__Records for this exercise__:
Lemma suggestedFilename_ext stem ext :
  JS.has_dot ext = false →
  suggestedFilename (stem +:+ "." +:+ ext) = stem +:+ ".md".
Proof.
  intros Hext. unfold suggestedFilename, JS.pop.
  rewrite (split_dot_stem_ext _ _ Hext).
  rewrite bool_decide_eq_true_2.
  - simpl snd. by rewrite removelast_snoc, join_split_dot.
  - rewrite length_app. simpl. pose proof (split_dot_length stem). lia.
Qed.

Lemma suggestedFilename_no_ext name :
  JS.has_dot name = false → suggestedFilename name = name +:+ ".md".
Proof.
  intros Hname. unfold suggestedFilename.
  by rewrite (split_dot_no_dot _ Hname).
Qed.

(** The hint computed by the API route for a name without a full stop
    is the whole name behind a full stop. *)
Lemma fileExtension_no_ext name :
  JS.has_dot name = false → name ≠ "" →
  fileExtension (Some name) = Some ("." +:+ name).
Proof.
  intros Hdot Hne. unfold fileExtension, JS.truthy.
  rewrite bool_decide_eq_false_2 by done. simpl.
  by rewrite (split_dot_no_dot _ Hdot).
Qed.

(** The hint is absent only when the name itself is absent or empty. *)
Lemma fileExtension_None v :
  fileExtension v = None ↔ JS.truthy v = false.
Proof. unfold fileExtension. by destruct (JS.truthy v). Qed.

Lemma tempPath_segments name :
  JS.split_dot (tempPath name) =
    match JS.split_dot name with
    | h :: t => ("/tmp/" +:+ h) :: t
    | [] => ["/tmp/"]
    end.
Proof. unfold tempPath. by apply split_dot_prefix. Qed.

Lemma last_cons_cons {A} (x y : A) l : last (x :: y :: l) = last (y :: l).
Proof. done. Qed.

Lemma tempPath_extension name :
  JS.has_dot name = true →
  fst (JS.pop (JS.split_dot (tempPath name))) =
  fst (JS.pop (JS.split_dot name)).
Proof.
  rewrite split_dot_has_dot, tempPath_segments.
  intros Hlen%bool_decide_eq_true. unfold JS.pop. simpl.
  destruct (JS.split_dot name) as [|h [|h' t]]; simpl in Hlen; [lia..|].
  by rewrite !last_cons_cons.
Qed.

__Exercise brief__:
All the records above need to be restated exactly, line by line.

__Answer to this exercise__:
Lemma suggestedFilename_ext stem ext :
  JS.has_dot ext = false →
  suggestedFilename (stem +:+ "." +:+ ext) = stem +:+ ".md".
Proof.
  intros Hext. unfold suggestedFilename, JS.pop.
  rewrite (split_dot_stem_ext _ _ Hext).
  rewrite bool_decide_eq_true_2.
  - simpl snd. by rewrite removelast_snoc, join_split_dot.
  - rewrite length_app. simpl. pose proof (split_dot_length stem). lia.
Qed.

Lemma suggestedFilename_no_ext name :
  JS.has_dot name = false → suggestedFilename name = name +:+ ".md".
Proof.
  intros Hname. unfold suggestedFilename.
  by rewrite (split_dot_no_dot _ Hname).
Qed.

(** The hint computed by the API route for a name without a full stop
    is the whole name behind a full stop. *)
Lemma fileExtension_no_ext name :
  JS.has_dot name = false → name ≠ "" →
  fileExtension (Some name) = Some ("." +:+ name).
Proof.
  intros Hdot Hne. unfold fileExtension, JS.truthy.
  rewrite bool_decide_eq_false_2 by done. simpl.
  by rewrite (split_dot_no_dot _ Hdot).
Qed.

(** The hint is absent only when the name itself is absent or empty. *)
Lemma fileExtension_None v :
  fileExtension v = None ↔ JS.truthy v = false.
Proof. unfold fileExtension. by destruct (JS.truthy v). Qed.

Lemma tempPath_segments name :
  JS.split_dot (tempPath name) =
    match JS.split_dot name with
    | h :: t => ("/tmp/" +:+ h) :: t
    | [] => ["/tmp/"]
    end.
Proof. unfold tempPath. by apply split_dot_prefix. Qed.

Lemma last_cons_cons {A} (x y : A) l : last (x :: y :: l) = last (y :: l).
Proof. done. Qed.

Lemma tempPath_extension name :
  JS.has_dot name = true →
  fst (JS.pop (JS.split_dot (tempPath name))) =
  fst (JS.pop (JS.split_dot name)).
Proof.
  rewrite split_dot_has_dot, tempPath_segments.
  intros Hlen%bool_decide_eq_true. unfold JS.pop. simpl.
  destruct (JS.split_dot name) as [|h [|h' t]]; simpl in Hlen; [lia..|].
  by rewrite !last_cons_cons.
Qed.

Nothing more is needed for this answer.